BACKGROUND: Pyogenic liver abscess (LA) is a significant contributor to morbidity and mortality in developing countries like India. The risk factors predisposing to the LA specifically in children are not known. Studies done in the past largely remain inconclusive and have identified only probable causes. The cause of LA in children with no coexisting illness remains unknown.

METHODOLOGY: This prospective observational study was conducted at a tertiary teaching hospital located in New Delhi, India. All children between 2 months and 12 years of age with sonographically confirmed LA presenting to the hospital were included and managed with appropriate intravenous antibiotics and relevant investigations.

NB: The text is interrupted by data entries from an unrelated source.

(** Past the closing quote; [None] when there is none. *)
Fixpoint skip_quoted (quote : Z) (s : text) : option text :=
  match s with
  | [] => None
  | c :: rest =>
    if (c =? 92)%Z then match rest with _ :: rest2 => skip_quoted quote rest2 | [] => None end
    else if (c =? quote)%Z then
      match rest with
      | d :: rest2 => if (d =? quote)%Z then skip_quoted quote rest2 else Some rest
      | [] => Some []
      end
    else skip_quoted quote rest
  end.

Fixpoint span_word (s : text) : text * text :=
  match s with
  | c :: rest => if is_word_char c then let '(a, b) := span_word rest in (c :: a, b) else ([], s)
  | [] => ([], [])
  end.

Inductive scanned :=
| Refused
| Separator (rest : text)
| Token (word : option text) (rest : text).

(** One turn of the loop. *)
Definition scan_turn (ch : Z) (rest : text) : scanned :=
  if (ch =? 47)%Z && at_is rest 0 47 then Token None (skip_line (drop 1 rest))
  else if (ch =? 47)%Z && at_is rest 0 42 then
    match skip_block (drop 1 rest) with Some rest' => Token None rest' | None => Refused end
  else if ((ch =? 39) || (ch =? 34) || (ch =? 96))%Z then
    match skip_quoted ch rest with Some rest' => Token (Some (txt "<quoted>")) rest' | None => Refused end
  else if (ch =? 59)%Z then Separator rest
  else if is_ascii_alphabetic ch || (ch =? 95)%Z then
    let '(a, b) := span_word rest in Token (Some (map to_ascii_uppercase (ch :: a))) b
  else if ((ch =? 46) || (ch =? 58) || (ch =? 36))%Z then Token (Some [ch]) rest
  else if negb (is_whitespace ch) then Token (Some (txt "<symbol>")) rest
  else Token None rest.

(** The loop: [done] are the finished statements, [cur] the words of the last
    one; every turn consumes a character. *)
Fixpoint scan (fuel : nat) (s : text) (done : list (list text)) (cur : list text) : option (list (list text)) :=
  match fuel, s with
  | S fuel', ch :: rest =>
    match scan_turn ch rest with
    | Refused => None
    | Separator rest' => scan fuel' rest' (done ++ [cur]) []
    | Token word rest' => scan fuel' rest' done (cur ++ option_list word)
    end
  | _, _ => Some (done ++ [cur])
  end.

Definition is_guard (w : option text) : bool :=
  match w with Some [c] => ((c =? 46) || (c =? 58) || (c =? 36))%Z | _ => false end.

Definition is_colon (w : option text) : bool := match w with Some [c] => (c =? 58)%Z | _ => false end.

(** A word of [UNSAFE_WORDS] that is neither a property, label or parameter name
    nor a map key. *)
Fixpoint has_unsafe (previous : option text) (words : list text) : bool :=
  match words with
  | [] => false
  | w :: rest =>
    (bool_decide (w ∈ UNSAFE_WORDS) && negb (is_guard previous) && negb (is_colon (head rest))) ||
    has_unsafe (Some w) rest
  end.

Definition statement_read_only (words : list text) : bool :=
  match words with
  | [] => false
  | first :: _ =>
    bool_decide (first ∈ READ_STARTS) &&
    (bool_decide (first = txt "SHOW") || bool_decide (txt "RETURN" ∈ words)) &&
    negb (has_unsafe None words)
  end.

Fixpoint contains_unicode_escape (s : text) : bool :=
  match s with
  | a :: rest => ((a =? 92)%Z && at_is rest 0 117) || contains_unicode_escape rest
  | [] => false
  end.

Definition is_nil {A} (l : list A) : bool := match l with [] => true | _ => false end.

Definition is_proven_read_only_cypher (source : text) : bool :=
  if contains_unicode_escape source then false
  else match scan (length source) source [] [] with
  | None => false
  | Some statements =>
    let statements := List.filter (fun words => negb (is_nil words)) statements in
    negb (is_nil statements) && forallb statement_read_only statements
  end.

(** ** An unsafe keyword is refused *)

Hypothesis alphanumeric_ascii : forall c, (0 <= c < 128)%Z -> is_alphanumeric c = is_ascii_alphanumeric c.

(** Characters of ordinary clauses: no quotes, comments, separators or name
    prefixes among them. *)
Definition is_plain (c : Z) : bool :=
  (0 <=? c)%Z && (c <? 128)%Z &&
  negb ((c =? 47) || (c =? 39) || (c =? 34) || (c =? 96) || (c =? 59) || (c =? 46) || (c =? 58) || (c =? 36) || (c =? 92))%Z.

Lemma cypher_skip_line_length s : length (skip_line s) <= length s.
Proof. induction s as [|c s IH]; simpl; [done|]. case_match; simpl; lia. Qed.

Lemma cypher_skip_block_cons a b s :
  skip_block (a :: b :: s) =
  if ((a =? 47) && (b =? 42))%Z then None else if ((a =? 42) && (b =? 47))%Z then Some s else skip_block (b :: s).
Proof. done. Qed.

Lemma cypher_skip_block_length s s' : skip_block s = Some s' -> length s' <= length s.
Proof.
  induction s as [|a s IH]; [done|]. destruct s as [|b s]; [done|]. rewrite cypher_skip_block_cons.
  repeat case_match; intros; simplify_eq; cbn [length]; [lia|]. etrans; [by apply IH|]. simpl. lia.
Qed.

Lemma cypher_skip_quoted_length q s s' : skip_quoted q s = Some s' -> length s' <= length s.
Proof.
  enough (forall n s s', length s <= n -> skip_quoted q s = Some s' -> length s' <= length s) as He
    by by apply (He (length s)).
  clear s s'. induction n as [|n IH]; intros s s' Hn; [by destruct s; simpl in *; [|lia]|].
  destruct s as [|c s]; [done|]. simpl in *. repeat case_match; intros; simplify_eq; simpl in *; try lia.
  - etrans; [eapply IH; [|done]|]; lia.
  - etrans; [eapply IH; [|done]|]; lia.
  - etrans; [eapply IH; [|done]|]; lia.
Qed.
(* ===== verification/SqlErrorPosition.v ===== *)
(** * SQL error positions

    Models [crates/dbx-sql-core/src/sql_error_position.rs]: the suffix that
    carries PostgreSQL's cursor through error strings, and its resolution into
    a line, a column and an offset.  Messages are UTF-8 bytes; a statement is
    its Unicode scalar values, which is what the cursor counts. *)

From S2P Require Import Prelude.

Definition SQL_ERROR_POSITION_MARKER : text := 10%Z :: txt "DBX_SQL_ERROR_POSITION:".

Record SqlErrorPosition := { line : Z; column : Z; offset : Z }.

(** [u32] arithmetic of the release profile. *)
Definition as_u32 (n : Z) : Z := (n mod 2 ^ 32)%Z.

(** The loop of [from_pg_cursor] over [chars().enumerate()]. *)
Fixpoint locate (target index : Z) (line column : Z) (s : text) : option SqlErrorPosition :=
  match s with
  | [] => None
  | ch :: rest =>
    if (as_u32 index =? target)%Z then Some {| line := line; column := column; offset := target |}
    else if (ch =? 10)%Z then locate target (index + 1) (as_u32 (line + 1)) 1 rest
    else locate target (index + 1) line (as_u32 (column + 1)) rest
  end.

Definition from_pg_cursor (statement_sql : text) (cursor : Z) : option SqlErrorPosition :=
  if (cursor =? 0)%Z then None
  else
    let total := as_u32 (Z.of_nat (length statement_sql)) in
    if (total =? 0)%Z then None
    else locate (Z.min (cursor - 1) (total - 1)) 0 1 1 statement_sql.

Definition encode_marker (cursor : Z) : text := SQL_ERROR_POSITION_MARKER ++ decimal cursor.

(** [str::rfind]: the last position at which the pattern starts. *)
Fixpoint rfind (pat s : text) : option nat :=
  match s with
  | [] => None
  | _ :: rest =>
    match rfind pat rest with
    | Some i => Some (S i)
    | None => if bool_decide (pat `prefix_of` s) then Some 0 else None
    end
  end.

Definition take_marker (message : text) : option (Z * text) :=
  match rfind SQL_ERROR_POSITION_MARKER message with
  | None => None
  | Some index =>
    let '(digits, tail) := span is_ascii_digit (drop (index + length SQL_ERROR_POSITION_MARKER) message) in
    match parse_unsigned u32_max digits with
    | None => None
    | Some cursor => Some (cursor, take index message ++ tail)
    end
  end.

(** Every marker taken makes the message shorter, so its length is enough fuel. *)
Fixpoint take_all_markers_fuel (fuel : nat) (message : text) (cursors : list Z) : list Z * text :=
  match fuel with
  | 0 => (cursors, message)
  | S fuel' =>
    match take_marker message with
    | Some (cursor, message') => take_all_markers_fuel fuel' message' (cursors ++ [cursor])
    | None => (cursors, message)
    end
  end.

Definition take_all_markers (message : text) : list Z * text := take_all_markers_fuel (length message) message [].

Definition strip_marker (message : text) : text := (take_all_markers message).2.

Definition take_message_position (message statement_sql : text) : text * option SqlErrorPosition :=
  let '(cursors, cleaned) := take_all_markers message in
  match cursors with
  | [cursor] => (cleaned, from_pg_cursor statement_sql cursor)
  | _ => (cleaned, None)
  end.

(** ** Positions *)

Definition newlines (s : text) : Z := Z.of_nat (length (List.filter (fun c => c =? 10)%Z s)).

(** The characters after the last newline. *)
Fixpoint last_line (s : text) : text :=
  match s with
  | [] => []
  | c :: rest => if existsb (fun c => c =? 10)%Z rest then last_line rest else if (c =? 10)%Z then rest else s
  end.

Lemma last_line_snoc s c : last_line (s ++ [c]) = if (c =? 10)%Z then [] else last_line s ++ [c].
Proof.
  induction s as [|d s IH]; simpl; [by destruct (c =? 10)%Z|]. rewrite existsb_app, IH. simpl.
  destruct (c =? 10)%Z; simpl; [by rewrite orb_true_r|]. rewrite !orb_false_r.
  destruct (existsb _ s); [done|]. by destruct (d =? 10)%Z.
Qed.

Lemma newlines_snoc s c : newlines (s ++ [c]) = (newlines s + if (c =? 10)%Z then 1 else 0)%Z.
Proof. unfold newlines. rewrite List.filter_app, length_app. simpl. destruct (c =? 10)%Z; simpl; lia. Qed.

Lemma newlines_bound s : (0 <= newlines s <= Z.of_nat (length s))%Z.
Proof. unfold newlines. pose proof (filter_length_le (fun c => c =? 10)%Z s). lia. Qed.

Lemma last_line_bound s : length (last_line s) <= length s.
Proof. induction s as [|c s IH]; simpl; [done|]. repeat case_match; simpl; lia. Qed.

Lemma as_u32_small n : (0 <= n < 2 ^ 32)%Z -> as_u32 n = n.
Proof. apply Z.mod_small. Qed.

Lemma locate_spec target pre s :
  (Z.of_nat (length pre) <= target < Z.of_nat (length (pre ++ s)))%Z ->
  (Z.of_nat (length (pre ++ s)) < 2 ^ 32)%Z ->
  locate target (Z.of_nat (length pre)) (1 + newlines pre) (1 + Z.of_nat (length (last_line pre))) s =
  Some {| line := 1 + newlines (take (Z.to_nat target) (pre ++ s));
          column := 1 + Z.of_nat (length (last_line (take (Z.to_nat target) (pre ++ s)))); offset := target |}.
Proof.
  revert pre. induction s as [|c s IH]; intros pre Ht Hlen; rewrite length_app in *; simpl length in *; [lia|].
  pose proof (newlines_bound pre). pose proof (last_line_bound pre). cbn [locate].
  rewrite as_u32_small by lia. destruct (Z.eqb_spec (Z.of_nat (length pre)) target) as [He|Hne].
  - rewrite <- He, Nat2Z.id, take_app_length. done.
  - specialize (IH (pre ++ [c])). rewrite length_app in IH. cbn [length] in IH.
    rewrite newlines_snoc, last_line_snoc, <- app_assoc in IH. cbn [app] in IH. rewrite length_app in IH.
    specialize (IH ltac:(simpl; lia) ltac:(simpl; lia)). rewrite <- IH.
    destruct (c =? 10)%Z; simpl length; rewrite as_u32_small by lia; f_equal; rewrite ?length_app; simpl length; lia.
Qed.

(** A cursor resolves to the place it points at: for a statement of less than
    2^32 characters, [from_pg_cursor] answers exactly when the cursor is positive
    and the statement is not empty, the offset is the cursor counted from zero
    and clamped to the last character, the line is one more than the newlines
    before it and the column one more than the characters since the last of
    them, none of which overflows. *)
Theorem from_pg_cursor_points_at_cursor sql cursor :
  (0 <= cursor)%Z -> (Z.of_nat (length sql) < 2 ^ 32)%Z ->
  from_pg_cursor sql cursor =
  if bool_decide (cursor = 0%Z \/ sql = []) then None
  else
    let target := Z.min (cursor - 1) (Z.of_nat (length sql) - 1) in
    let before := take (Z.to_nat target) sql in
    Some {| line := 1 + newlines before; column := 1 + Z.of_nat (length (last_line before)); offset := target |}.
Proof.
  intros Hc Hl. unfold from_pg_cursor. rewrite as_u32_small by lia.
  destruct (Z.eqb_spec cursor 0); [by rewrite bool_decide_true by auto|].
  destruct (Z.eqb_spec (Z.of_nat (length sql)) 0) as [He|Hn].
  { destruct sql; [|simpl in He; lia]. by rewrite bool_decide_true by auto. }
  rewrite bool_decide_false; [|intros [?| ->]; [done|by simpl in Hn]].
  change 0%Z with (Z.of_nat (length (@nil Z))) at 1.
  apply (locate_spec _ [] sql); simpl app; simpl length; lia.
Qed.

(** ** Markers *)

Lemma marker_head s : SQL_ERROR_POSITION_MARKER `prefix_of` s -> head s = Some 10%Z.
Proof. intros [k ->]. done. Qed.

Lemma rfind_skip x t :
  Forall (fun c => c <> 10%Z) x -> rfind SQL_ERROR_POSITION_MARKER t = None ->
  rfind SQL_ERROR_POSITION_MARKER (x ++ t) = None.
Proof.
  intros Hx Ht. induction Hx as [|c x Hc Hx IH]; [done|]. cbn [app rfind]. rewrite IH, bool_decide_false; [done|].
  intros Hp%marker_head. simpl in Hp. congruence.
Qed.

(** The last marker is found where it was put. *)
Lemma rfind_last a x t :
  Forall (fun c => c <> 10%Z) x -> rfind SQL_ERROR_POSITION_MARKER t = None ->
  rfind SQL_ERROR_POSITION_MARKER (a ++ SQL_ERROR_POSITION_MARKER ++ x ++ t) = Some (length a).
Proof.
  intros Hx Ht. induction a as [|c a IH]; [|cbn [app rfind]; by rewrite IH].
  assert (Hn : rfind SQL_ERROR_POSITION_MARKER (txt "DBX_SQL_ERROR_POSITION:" ++ x ++ t) = None).
  { apply rfind_skip; [repeat constructor; discriminate|]. by apply rfind_skip. }
  change (SQL_ERROR_POSITION_MARKER ++ x ++ t) with (10%Z :: txt "DBX_SQL_ERROR_POSITION:" ++ x ++ t).
  cbn [app rfind]. rewrite Hn, bool_decide_true; [done|]. by exists (x ++ t).
Qed.

Lemma rfind_suffix a b : rfind SQL_ERROR_POSITION_MARKER (a ++ b) = None -> rfind SQL_ERROR_POSITION_MARKER b = None.
Proof. induction a as [|c a IH]; [done|]. cbn [app rfind]. destruct (rfind _ (a ++ b)); [done|]. auto. Qed.

Lemma digits_no_newline s : Forall (fun c => is_ascii_digit c = true) s -> Forall (fun c => c <> 10%Z) s.
Proof. intros Hs. eapply Forall_impl; [exact Hs|]. intros c Hc ->. done. Qed.

Definition starts_with_digit (s : text) : bool := match s with c :: _ => is_ascii_digit c | [] => false end.

(** Taking the last marker of a message, by what its digits parse to. *)
Lemma take_marker_last a digits t :
  Forall (fun c => is_ascii_digit c = true) digits -> starts_with_digit t = false ->
  rfind SQL_ERROR_POSITION_MARKER t = None ->
  take_marker (a ++ SQL_ERROR_POSITION_MARKER ++ digits ++ t) =
  match parse_unsigned u32_max digits with Some c => Some (c, a ++ t) | None => None end.
Proof.
  intros Hd Ht Hr. unfold take_marker. rewrite rfind_last by (done || by apply digits_no_newline).
  rewrite app_assoc, drop_app_length', <- app_assoc by (by rewrite length_app).
  rewrite span_exact; [|done|by destruct t]. rewrite take_app_length. done.
Qed.

Lemma take_marker_none s : rfind SQL_ERROR_POSITION_MARKER s = None -> take_marker s = None.
Proof. unfold take_marker. by intros ->. Qed.

Lemma take_all_step fuel s c s' cursors :
  take_marker s = Some (c, s') ->
  take_all_markers_fuel (S fuel) s cursors = take_all_markers_fuel fuel s' (cursors ++ [c]).
Proof. simpl. by intros ->. Qed.

Lemma take_all_none fuel s cursors : take_marker s = None -> take_all_markers_fuel fuel s cursors = (cursors, s).
Proof. destruct fuel; simpl; [done|]. by intros ->. Qed.

Lemma parse_decimal_u32 n : (0 <= n)%Z ->
  parse_unsigned u32_max (decimal n) = if (n <=? u32_max)%Z then Some n else None.
Proof.
  intros Hn. destruct (Z.leb_spec n u32_max) as [Hle|Hgt]; [by apply parse_decimal|].
  destruct (parse_unsigned u32_max (decimal n)) as [m|] eqn:E; [|done].
  pose proof (parse_unsigned_bounds u32_max _ _ ltac:(done) E) as Hb.
  assert (Hm : parse_unsigned n (decimal n) = Some m).
  { clear -E Hgt. unfold parse_unsigned in *. destruct (strip_plus (decimal n)) as [|c l]; [done|].
    revert E. generalize 0%Z as acc. generalize (c :: l) as s. induction s as [|d s IH]; intros acc; [done|].
    cbn [parse_digits]. destruct (is_ascii_digit d); [|done].
    destruct (Z.leb_spec (acc * 10 + (d - 48)) u32_max); [|done].
    rewrite (proj2 (Z.leb_le (acc * 10 + (d - 48)) n)) by lia. apply IH. }
  rewrite parse_decimal in Hm by lia. simplify_eq. lia.
Qed.

(** A cursor survives the string that carries it: a message to which
    [encode_marker] was appended, even with more text behind, gives the message
    back without the marker and the position of that cursor, as long as the
    message and the text behind carry no marker of their own and the text does
    not start with a digit. *)
Theorem marker_round_trip msg tail cursor sql :
  (0 <= cursor <= u32_max)%Z -> rfind SQL_ERROR_POSITION_MARKER (msg ++ tail) = None ->
  starts_with_digit tail = false ->
  take_message_position (msg ++ encode_marker cursor ++ tail) sql = (msg ++ tail, from_pg_cursor sql cursor) /\
  strip_marker (msg ++ encode_marker cursor ++ tail) = msg ++ tail.
Proof.
  intros Hc Hn Ht. pose proof (rfind_suffix _ _ Hn) as Hr.
  assert (Hm : take_marker (msg ++ encode_marker cursor ++ tail) = Some (cursor, msg ++ tail)).
  { unfold encode_marker. rewrite <- app_assoc. rewrite take_marker_last; [|apply decimal_digits; lia|done|done].
    by rewrite parse_decimal. }
  assert (Ha : take_all_markers (msg ++ encode_marker cursor ++ tail) = ([cursor], msg ++ tail)).
  { unfold take_all_markers. destruct (length (msg ++ encode_marker cursor ++ tail)) as [|fuel] eqn:El.
    { rewrite !length_app in El. unfold encode_marker in El. rewrite length_app in El. simpl in El. lia. }
    rewrite (take_all_step _ _ _ _ _ Hm). by apply take_all_none, take_marker_none. }
  unfold take_message_position, strip_marker. by rewrite Ha.
Qed.

(** A marker whose number does not fit a [u32] is not stripped: the message
    comes back with the marker in it, and so does every marker before it. *)
Theorem oversized_marker_is_not_stripped msg n tail sql :
  (u32_max < n)%Z -> rfind SQL_ERROR_POSITION_MARKER tail = None -> starts_with_digit tail = false ->
  let m := msg ++ SQL_ERROR_POSITION_MARKER ++ decimal n ++ tail in
  strip_marker m = m /\ take_message_position m sql = (m, None) /\
  rfind SQL_ERROR_POSITION_MARKER (strip_marker m) = Some (length msg).
Proof.
  intros Hn Hr Ht m. assert (Hpos : (0 <= n)%Z) by (unfold u32_max in Hn; lia).
  pose proof (decimal_digits n Hpos) as Hd.
  assert (Hm : take_marker m = None).
  { unfold m. rewrite take_marker_last by done. rewrite parse_decimal_u32 by done.
    by rewrite (proj2 (Z.leb_gt n u32_max)) by done. }
  assert (Ha : take_all_markers m = ([], m)) by (unfold take_all_markers; by apply take_all_none).
  unfold strip_marker, take_message_position. rewrite Ha. split_and!; [done..|].
  apply rfind_last; [by apply digits_no_newline|done].
Qed.

Module ErrorPositionDemo.

Lemma from_pg_cursor_points_at_cursor_witness :
  from_pg_cursor (txt "SELECT *" ++ 10%Z :: txt "FROM t") 15 = Some {| line := 2; column := 6; offset := 14 |}.
Proof.
  rewrite (from_pg_cursor_points_at_cursor (txt "SELECT *" ++ 10%Z :: txt "FROM t") 15);
    [vm_compute; reflexivity|lia|vm_compute; reflexivity].
Defined.

Lemma marker_round_trip_witness :
  take_message_position (txt "bad column" ++ encode_marker 15 ++ txt "; rollback failed") (txt "SELECT no_such")
  = (txt "bad column" ++ txt "; rollback failed", from_pg_cursor (txt "SELECT no_such") 15) /\
  strip_marker (txt "bad column" ++ encode_marker 15 ++ txt "; rollback failed")
  = txt "bad column" ++ txt "; rollback failed".
Proof.
  apply (marker_round_trip (txt "bad column") (txt "; rollback failed") 15 (txt "SELECT no_such"));
    [unfold u32_max; lia|vm_compute; reflexivity|vm_compute; reflexivity].
Defined.

Lemma oversized_marker_is_not_stripped_witness :
  let m := txt "e" ++ SQL_ERROR_POSITION_MARKER ++ decimal 4294967296 ++ [] in
  strip_marker m = m /\ take_message_position m (txt "x") = (m, None) /\
  rfind SQL_ERROR_POSITION_MARKER (strip_marker m) = Some 1.
Proof.
  apply (oversized_marker_is_not_stripped (txt "e") 4294967296 [] (txt "x"));
    [reflexivity|reflexivity|reflexivity].
Defined.

End ErrorPositionDemo.
(** The layer of the highest priority wins a merge: every value, its
    provenance and every tag of the merged configuration come from the enabled
    layer with the highest effective priority among those that define the key,
    and among equals from the one added last; a key no enabled layer defines is
    absent; and the winner is such a layer that no other outranks. *)
Theorem merge_highest_priority_wins layers k :
  (merge layers).(m_values) !! k = (winner values k layers ≫= fun w => values w !! k) /\
  (merge layers).(m_provenance) !! k = layer <$> winner values k layers /\
  (merge layers).(m_tags) !! k = (winner tags k layers ≫= fun w => tags w !! k) /\
  (forall w, winner values k layers = Some w -> w ∈ layers /\ enabled w = true /\ is_Some (values w !! k) /\
     forall l, l ∈ layers -> enabled l = true -> is_Some (values l !! k) ->
       (effective_priority l <= effective_priority w)%Z).
Proof.
  unfold merge. destruct (merge_fold_lookup k (sort_by_priority (List.filter enabled layers)) empty_merged)
    as (Hv & Hp & Ht). rewrite !last_with_sort in Hv, Hp. rewrite last_with_sort in Ht. split_and!.
  - rewrite Hv. by destruct (winner values k layers).
  - rewrite Hp. by destruct (winner values k layers).
  - rewrite Ht. by destruct (winner tags k layers).
  - intros w Hw. destruct (winner_enabled values k layers w Hw) as (? & ? & Hh%bool_decide_eq_true).
    split_and!; try done. intros l Hl He Hs. eapply (winner_best values); [done..|]. by apply bool_decide_eq_true.
Qed.

(** ** The tag guard *)

Definition tag_allowed (v : TagValidator) (t : BusinessTag) : bool := is_allowed v.(whitelist) t.(tag_key).

(** The messages for one tag. *)
Definition tag_violations (v : TagValidator) (base_tags : gmap string string) (t : BusinessTag) : list string :=
  if negb (tag_allowed v t) then [blocked_message v.(strict_mode) t]
  else match base_tags !! t.(tag_key) with
  | Some base_val =>
    if bool_decide (t.(tag_value) <> base_val) && v.(strict_mode) then [strict_message t base_val] else []
  | None => []
  end.

(** [validate_tags] without the loop. *)
Lemma validate_tags_spec v ts base_tags :
  validate_tags v ts base_tags =
  {| allowed := List.filter (tag_allowed v) ts; blocked := List.filter (fun t => negb (tag_allowed v t)) ts;
     violations := concat (map (tag_violations v base_tags) ts) |}.
Proof.
  unfold validate_tags.
  enough (Hgen : forall r, foldl (validate_tag v base_tags) r ts =
    {| allowed := r.(allowed) ++ List.filter (tag_allowed v) ts;
       blocked := r.(blocked) ++ List.filter (fun t => negb (tag_allowed v t)) ts;
       violations := r.(violations) ++ concat (map (tag_violations v base_tags) ts) |}) by apply Hgen.
  induction ts as [|t ts IH]; intros r; simpl; [destruct r; by rewrite !app_nil_r|].
  rewrite IH. unfold validate_tag, tag_violations. fold (tag_allowed v t).
  destruct (tag_allowed v t); simpl; by rewrite <- !app_assoc.
Qed.

(** Against no base values only the blocked tags are violations. *)
Lemma no_base_violations v ts :
  is_nil (violations (validate_tags v ts ∅)) = is_nil (blocked (validate_tags v ts ∅)).
Proof.
  rewrite validate_tags_spec. simpl. induction ts as [|t ts IH]; simpl; [done|]. unfold tag_violations at 1.
  destruct (tag_allowed v t); simpl; [|done]. by rewrite lookup_empty.
Qed.

(** The guard lets a merge through exactly when every merged tag is allowed:
    in either mode [merge_with_guard] returns the merge if the whitelist allows
    the key of every merged tag and an error otherwise, and each call adds one
    record whose totals account for every tag. *)
Theorem merge_with_guard_blocks_unlisted_tags layers g :
  let ts := (merge layers).(m_tags) in
  let '(r, g') := merge_with_guard layers g in
  (r = Ok (merge layers) \/ is_ok r = false) /\
  (is_ok r = true <-> forall k v, ts !! k = Some v -> is_allowed g.(validator).(whitelist) k = true) /\
  exists s, g'.(stats) = g.(stats) ++ [s] /\ s.(total_tags) = size ts /\ s.(blocked_count) <= s.(total_tags).
Proof.
  unfold merge_with_guard, validate_and_collect. cbn [validator].
  set (ts := map tag_of (map_to_list (m_tags (merge layers)))).
  set (v := g.(validator)).
  assert (Hb : has_blocking_violations v (validate_tags v ts ∅) = negb (is_nil (blocked (validate_tags v ts ∅)))).
  { unfold has_blocking_violations. rewrite no_base_violations. by destruct (strict_mode v). }
  rewrite Hb. assert (Hiff : is_nil (blocked (validate_tags v ts ∅)) = true <->
    forall k x, (merge layers).(m_tags) !! k = Some x -> is_allowed v.(whitelist) k = true).
  { rewrite validate_tags_spec. cbn [blocked]. split.
    - intros Hn k x Hk. destruct (is_allowed (whitelist v) k) eqn:Ea; [done|].
      assert (Hin : tag_of (k, x) ∈ List.filter (fun t => negb (tag_allowed v t)) ts).
      { apply elem_of_bool_filter. split; [|unfold tag_allowed; simpl; by rewrite Ea].
        apply list_elem_of_fmap. exists (k, x). split; [done|]. by apply elem_of_map_to_list. }
      destruct (List.filter _ ts); [by apply not_elem_of_nil in Hin|done].
    - intros Hall. destruct (List.filter _ ts) as [|t l] eqn:Ef; [done|].
      assert (Hin : t ∈ List.filter (fun t => negb (tag_allowed v t)) ts) by (rewrite Ef; by left).
      apply elem_of_bool_filter in Hin as [([k x] & -> & Hk%elem_of_map_to_list)%list_elem_of_fmap Hn].
      unfold tag_allowed in Hn. simpl in Hn. by rewrite (Hall _ _ Hk) in Hn. }
  assert (Hstats : exists s, g.(stats) ++ [from_validation (validate_tags v ts ∅) v.(strict_mode)] = g.(stats) ++ [s] /\
    s.(total_tags) = size (merge layers).(m_tags) /\ s.(blocked_count) <= s.(total_tags)).
  { eexists. split; [done|]. simpl. split; [|lia]. rewrite validate_tags_spec. simpl.
    assert (Hlen : forall l, length (List.filter (tag_allowed v) l) +
      length (List.filter (fun t => negb (tag_allowed v t)) l) = length l).
    { induction l as [|t l IH]; simpl; [done|]. destruct (tag_allowed v t); simpl; lia. }
    rewrite Hlen. unfold ts. rewrite length_map. apply length_map_to_list. }
  destruct (is_nil (blocked (validate_tags v ts ∅))); cbn [negb].
  - split_and!; [by left| |done]. split; [|done]. intros _. by apply Hiff.
  - split_and!; [by right| |done]. simpl. split; [done|]. intros Hall. by apply Hiff in Hall.
Qed.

RESULTS: A total of 52 children were included. The mean age was 6 years and 4 months, and the male: female ratio was 1.4:1. Around 50% of the patients were malnourished. Fever, abdominal pain and loss of appetite were the most common symptoms. Nine patients (17%) were managed conservatively, 13 (25%) needed percutaneous needle aspiration and 30 (57.69%) required drainage using a pigtail catheter. Poor socioeconomic status and anaemia were found to be the most commonly associated risk factors. Selective immunoglobulin A (IgA) deficiency was the most common primary immunodeficiency disorder followed by T-cell defect. On multivariate analysis, it was seen that in those with clinical icterus, gamma-glutamyl transferases >350 IU/m, and those with impending rupture, the time to defervescence was significantly different (P = 0.05).

CONCLUSION: Poor socioeconomic status causing malnutrition emerged as a significant risk factor for LA in children. Selective IgA deficiency was the most common immunodeficiency seen in a few children. Adopting a conservative approach like aspiration and percutaneous drainage led to lower mortality and good recovery rates.